Poetic justice

"There could be no greater tribute"

Published June 6, 2000 7:29PM (EDT)

The real Sylvia Plath
BY KATE MOSES (05/30/00)

After studying the life and work of Sylvia Plath for some time now, I feel so strongly compelled to write and let you know what an extraordinary job Kate Moses did on her recent cover article for Salon. There were several points contained within it that transcended any other piece I have yet read regarding the emotional turmoil that Plath endured, particularly during the last year of her life.

In my estimation, the theories Moses proposed regarding her probable diagnoses of both PMS and bipolar II concurrently -- in combination with the stifling cultural time frame in which she lived and worked -- have shed a whole new light on both her suffering and her genius. Much to my surprise and delight, Moses also managed to accurately and fairly represent the role that Ted Hughes played in the end of their marriage, the end of her life and the unenviable execution of her literary estate afterward. Perhaps with the publication of this piece, both camps -- those who loathingly blame him and label him "murderer," and those who realize that being married to her was obviously difficult, at best -- might finally be able to come to some sort of middle ground in their conclusions.

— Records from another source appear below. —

(* ===== verification/DsoProps.v ===== *)
(** What reading a dso promises: the theorems on the block cache of
    src/src/dso.c, and one on what it does at the end of a file. *)
From Stdlib Require Import ZArith Lia String.
From stdpp Require Import base tactics option list numbers gmap sorting.
From S2P Require Import Prelude RbTree RbSpec RbRep RbSearch DsoData Utility.

Local Open Scope Z_scope.

(** ** A concrete dso: a file of five bytes, not open yet, nothing cached *)

Definition ex_file : list Z := [10; 20; 30; 40; 50].
Definition ex_pread (fd count off : Z) : Z * list Z :=
  let d := slice ex_file off count in (Z.of_nat (length d), d).
Definition ex_dso : dso_st :=
  DsoSt (RbState ∅ NULL) ∅ (-1) DSO_DATA_STATUS_UNKNOWN 0 [4096; 8192; 12288].
(** The same dso, opened. *)
Definition ex_dso_open : dso_st :=
  DsoSt (RbState ∅ NULL) ∅ 3 DSO_DATA_STATUS_OK 5 [4096; 8192; 12288].

Definition ex_opens :=
  opens ex_file "f" ex_stat (λ _, 3) (λ _, Some 5) ex_pread.

Lemma ex_opens_ok : ex_opens.
Proof. split; [done|]. split_and!; done. Qed.
Lemma ex_cache_empty file s : ds_rb s = RbState ∅ NULL → cache_holds file s [].

Proof.
  intros Hs. split_and!; [|intros a Ha; by apply not_elem_of_nil in Ha|constructor].
  exists E. rewrite Hs. split_and!; [split_and!; [done|done|constructor]| |done].
  exists 0%nat. constructor.
Qed.
Lemma ex_pool_ok s : ds_pool s = [4096; 8192; 12288] → pool_ok s [].
Proof.
  intros Hs. unfold pool_ok. rewrite Hs. split.
  - apply (bool_decide_unpack (NoDup [4096; 8192; 12288])). by vm_compute.
  - intros a Ha. split; [|apply not_elem_of_nil].
    assert (a ∈ [4096; 8192; 12288] → a ≠ NULL ∧ (0 ≤ a < 2 ^ 64) ∧ a mod 8 = 0) as H.
    { intros [->|[->|[->|[]%elem_of_nil]%elem_of_cons]%elem_of_cons]%elem_of_cons; done. }
    destruct (H Ha) as (? & ? & ?). done.
Qed.

(** ** Reading *)

(** C15. dso__data_read_offset returns the bytes of the file: for an offset
    inside the file it copies min(size, file size - offset) bytes starting
    there, whatever part of them was cached before, and -1 beyond the end of
    the file; the cache stays a red-black tree of distinct blocks of the file,
    sorted by offset, and nothing cached is lost.  The read may not start at the
    end of a file whose partial last block is not cached ([can_read]). *)
Theorem dso_read_correct (file : list Z) (long_name : string)
    (sys_stat : string → option Z) (sys_open : string → Z) (errno : Z)
    (sys_fstat : Z → option Z) (sys_pread : Z → Z → Z → Z * list Z)
    (s : dso_st) (l : list Z) (offset size : Z) :
  flen file + 4096 < 2 ^ 63 →
  opens file long_name sys_stat sys_open sys_fstat sys_pread →
  cache_holds file s l → pool_ok s l → ready file sys_fstat sys_pread s →
  ds_status s ≠ DSO_DATA_STATUS_ERROR →
  ds_file_size s = 0 ∨ ds_file_size s = flen file →
  0 ≤ offset → 0 < size < 2 ^ 63 → (offset ≤ flen file → can_read file s l offset size) →
  wp (dso__data_read_offset long_name sys_stat sys_open errno sys_fstat sys_pread
        offset size)
     (λ v s', v = (if flen file <? offset then (-1, []) else
                   let n := Z.min size (flen file - offset) in (n, slice file offset n)) ∧
        ∃ l', cache_holds file s' l' ∧ pool_ok s' l' ∧ ready file sys_fstat sys_pread s' ∧
          ds_status s' ≠ DSO_DATA_STATUS_ERROR ∧ ds_file_size s' = flen file ∧
          ∀ x, covered s l x → covered s' l' x) s.
Proof. intros. by apply data_read_offset_wp. Qed.

Lemma dso_read_correct_witness :
  wp (dso__data_read_offset "f" ex_stat (λ _, 3) 0 (λ _, Some 5) ex_pread 1 10)
     (λ v s', v = (4, [20; 30; 40; 50]) ∧
        ∃ l', cache_holds ex_file s' l' ∧ pool_ok s' l' ∧
          ready ex_file (λ _, Some 5) ex_pread s' ∧
          ds_status s' ≠ DSO_DATA_STATUS_ERROR ∧ ds_file_size s' = 5 ∧
          ∀ x, covered ex_dso [] x → covered s' l' x) ex_dso.
Proof.
  apply (dso_read_correct ex_file "f" ex_stat (λ _, 3) 0 (λ _, Some 5) ex_pread
           ex_dso [] 1 10);
    [done|apply ex_opens_ok|by apply ex_cache_empty|by apply ex_pool_ok|by left|done|by left
    |done|done|].
  intros _. right. split; [by apply (bool_decide_unpack (needed 1 10 ≤ 3)%nat)|by left].
Defined.

(** C16. Reading at the end of a file whose partial last block is not cached
    frees the block that was just linked into the cache: the read answers 0,
    the root of the cache is left pointing to freed memory, and every later
    lookup in that cache follows it. *)
Theorem dso_read_eof_use_after_free (file : list Z) (long_name : string)
    (sys_stat : string → option Z) (sys_open : string → Z) (errno : Z)
    (sys_fstat : Z → option Z) (sys_pread : Z → Z → Z → Z * list Z)
    (s : dso_st) (size : Z) :
  flen file + 4096 < 2 ^ 63 →
  opens file long_name sys_stat sys_open sys_fstat sys_pread →
  cache_holds file s [] → pool_ok s [] → ready file sys_fstat sys_pread s →
  ds_pool s ≠ [] → flen file mod 4096 ≠ 0 → 0 ≤ size < 2 ^ 63 →
  wp (dso_cache__read long_name sys_stat sys_open errno sys_pread (flen file) size)
     (λ v s', v = (0, []) ∧ rb_root_node (ds_rb s') ≠ NULL ∧
        rb_mem (ds_rb s') !! rb_root_node (ds_rb s') = None ∧
        ∀ off, dso_cache__find off s' = Fault) s.
Proof. intros. by eapply read_eof_dangles. Qed.

Lemma dso_read_eof_use_after_free_witness :
  wp (dso_cache__read "f" ex_stat (λ _, 3) 0 ex_pread 5 8)
     (λ v s', v = (0, []) ∧ rb_root_node (ds_rb s') ≠ NULL ∧
        rb_mem (ds_rb s') !! rb_root_node (ds_rb s') = None ∧
        ∀ off, dso_cache__find off s' = Fault) ex_dso_open.
Proof.
  apply (dso_read_eof_use_after_free ex_file "f" ex_stat (λ _, 3) 0 (λ _, Some 5) ex_pread
           ex_dso_open 8);
    [done|apply ex_opens_ok|by apply ex_cache_empty|by apply ex_pool_ok| |done|done|done].
  right. split_and!; done.
Defined.

(** C17. Copying out of a cached block is bounded by the block only as long as
    the offset is not past the bytes it holds: up to there
    min(bytes left, size) bytes are copied; past them the unsigned
    subtraction wraps and the copy reads bytes that the block does not hold
    (uninitialised, or beyond the allocation).  Offsets past the end arise only
    when the file has changed after its size was read. *)
Theorem dso_memcpy_bounds (a offset size : Z) (c : dso_cache) (s : dso_st) :
  a ≠ NULL → ds_cache s !! a = Some c → dc_size c = Z.of_nat (length (dc_data c)) →
  is_u64 offset → dc_offset c ≤ offset → 0 ≤ dc_offset c → dc_size c ≤ DSO__DATA_CACHE_SIZE →
  0 < size < 2 ^ 63 →
  (offset - dc_offset c ≤ dc_size c →
   wp (dso_cache__memcpy a offset size)
      (λ v s', s' = s ∧ fst v = Z.min (dc_size c - (offset - dc_offset c)) size ∧
         snd v = slice (dc_data c) (offset - dc_offset c) (fst v)) s) ∧
  (dc_size c < offset - dc_offset c →
   size ≤ 2 ^ 64 - (offset - dc_offset c) → dso_cache__memcpy a offset size s = Fault).
Proof.
  unfold is_u64, DSO__DATA_CACHE_SIZE. intros Ha Hc Hsz Hu Hoff Ho Hmax Hs. split.
  - intros Hin. unfold dso_cache__memcpy. apply wp_bind. eapply wp_cache_load; [done..|].
    rewrite (w64_small (offset - dc_offset c)), w64_small by (unfold is_u64; lia).
    set (n := Z.min (dc_size c - (offset - dc_offset c)) size). rewrite <- Hsz.
    destruct (Z.leb_spec (offset - dc_offset c + n) (dc_size c)); [|lia].
    apply wp_ret. split; [done|]. simpl.
    assert (signed 64 n = n) as ->; [|done].
    unfold signed. rewrite Z.mod_small by lia. change (2 ^ (64 - 1)) with (2 ^ 63).
    destruct (Z.ltb_spec n (2 ^ 63)); lia.
  - intros Hout Hroom. unfold dso_cache__memcpy.
    rewrite (bind_ok _ _ s c s).
    + rewrite (w64_small (offset - dc_offset c)) by (unfold is_u64; lia).
      assert (w64 (dc_size c - (offset - dc_offset c)) =
        2 ^ 64 + (dc_size c - (offset - dc_offset c))) as ->.
      { unfold w64. symmetry. apply (Z.mod_unique_pos _ _ (-1)); lia. }
      rewrite <- Hsz. set (n := Z.min _ _).
      destruct (Z.leb_spec (offset - dc_offset c + n) (dc_size c)); [|done]. lia.
    + unfold cache_load, lift, obj_load. rewrite (proj2 (Z.eqb_neq a NULL) Ha). simpl.
      rewrite Hc. by destruct s.
Qed.

Definition ex_block : dso_st :=
  DsoSt (RbState ∅ NULL) (<[4096 := DsoCache 0 5 ex_file]> ∅) 3 DSO_DATA_STATUS_OK 5 [].

Lemma dso_memcpy_bounds_witness :
  wp (dso_cache__memcpy 4096 3 9)
     (λ v s', s' = ex_block ∧ fst v = 2 ∧ snd v = slice ex_file 3 (fst v)) ex_block ∧
  dso_cache__memcpy 4096 6 9 ex_block = Fault.
Proof.
  split.
  - apply (dso_memcpy_bounds 4096 3 9 (DsoCache 0 5 ex_file) ex_block); done.
  - apply (dso_memcpy_bounds 4096 6 9 (DsoCache 0 5 ex_file) ex_block); done.
Defined.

Also, the additional information regarding her feelings of loathing and resentment toward her mother fill out the picture of what both compelled and tormented her. I found Moses' conclusion that Plath's sudden realization and horror that after the breakup of her marriage she had, in essence, become her mother (i.e., a "widowed," single mother of limited financial means) particularly interesting. And further, Moses' astute and astounding observation that because of her mother's complete martyrdom and selflessness (in the worst sense of the word) in regards to her children, she had offered Plath no female role model but that of a woman who literally possessed no self, verily took my breath away.

After having read most everything written by and about Plath in the past nearly four decades (including all Moses' previous articles), I feel that this piece in particular will perhaps completely change the way in which she is seen and studied in the years to come -- there could be no greater tribute. She is "whole," at last.

Well done.

-- Muffy Bolding

Kate Moses' article on the newly released, unexpurgated journals of Sylvia Plath was beautifully written -- lucid, succinct, well-linked. It demonstrates the different perspectives on Plath's life and the complexities of her psyche. The piece clearly outlined many aspects of the historical, personal and cultural context in which she lived and worked -- one that today no longer binds women of her social class.

Without sensationalizing the journals' provocative material, Moses does here what so few reviewers have done. She sketches Plath as a human being -- a manic, depressed, frightened, vain, furious, powerful woman, and one deeply aware of the forces that formed and would ultimately break her. She points out Plath's emotional strength and courage. She was, after all, a woman who, in the face of a self-flaying nature perhaps too exquisitely attuned to her emotional broadcasts for her own mental health, dared to inquire further.

I have read all the Plath biographies and poetry, and many of the articles and criticisms. Still, I found Moses' piece illuminating. Thank you so much.

-- Pat Donovan

That PMS led to Sylvia Plath's suicide is historically problematic. Moses' proud announcement that "the conjectural diagnosis of manic-depression and PMS may explain almost everything" about Plath is no different than Hippocratic writers who constructed hysteria -- derived from the Greek word for "womb" -- as a disease with an organic cause in women. Not coincidentally, women with "wandering wombs" were the same ones who did not conform to traditional norms of femininity at the turn of the century.

Yes, Plath writes explicitly about her symptoms, but she pinpoints her depression over a patriarchal society in equal amounts. It is just as easy to locate Plath's depression in her environment as in her biology.

Once again, problematics of femininity are reduced to problematics of the female body.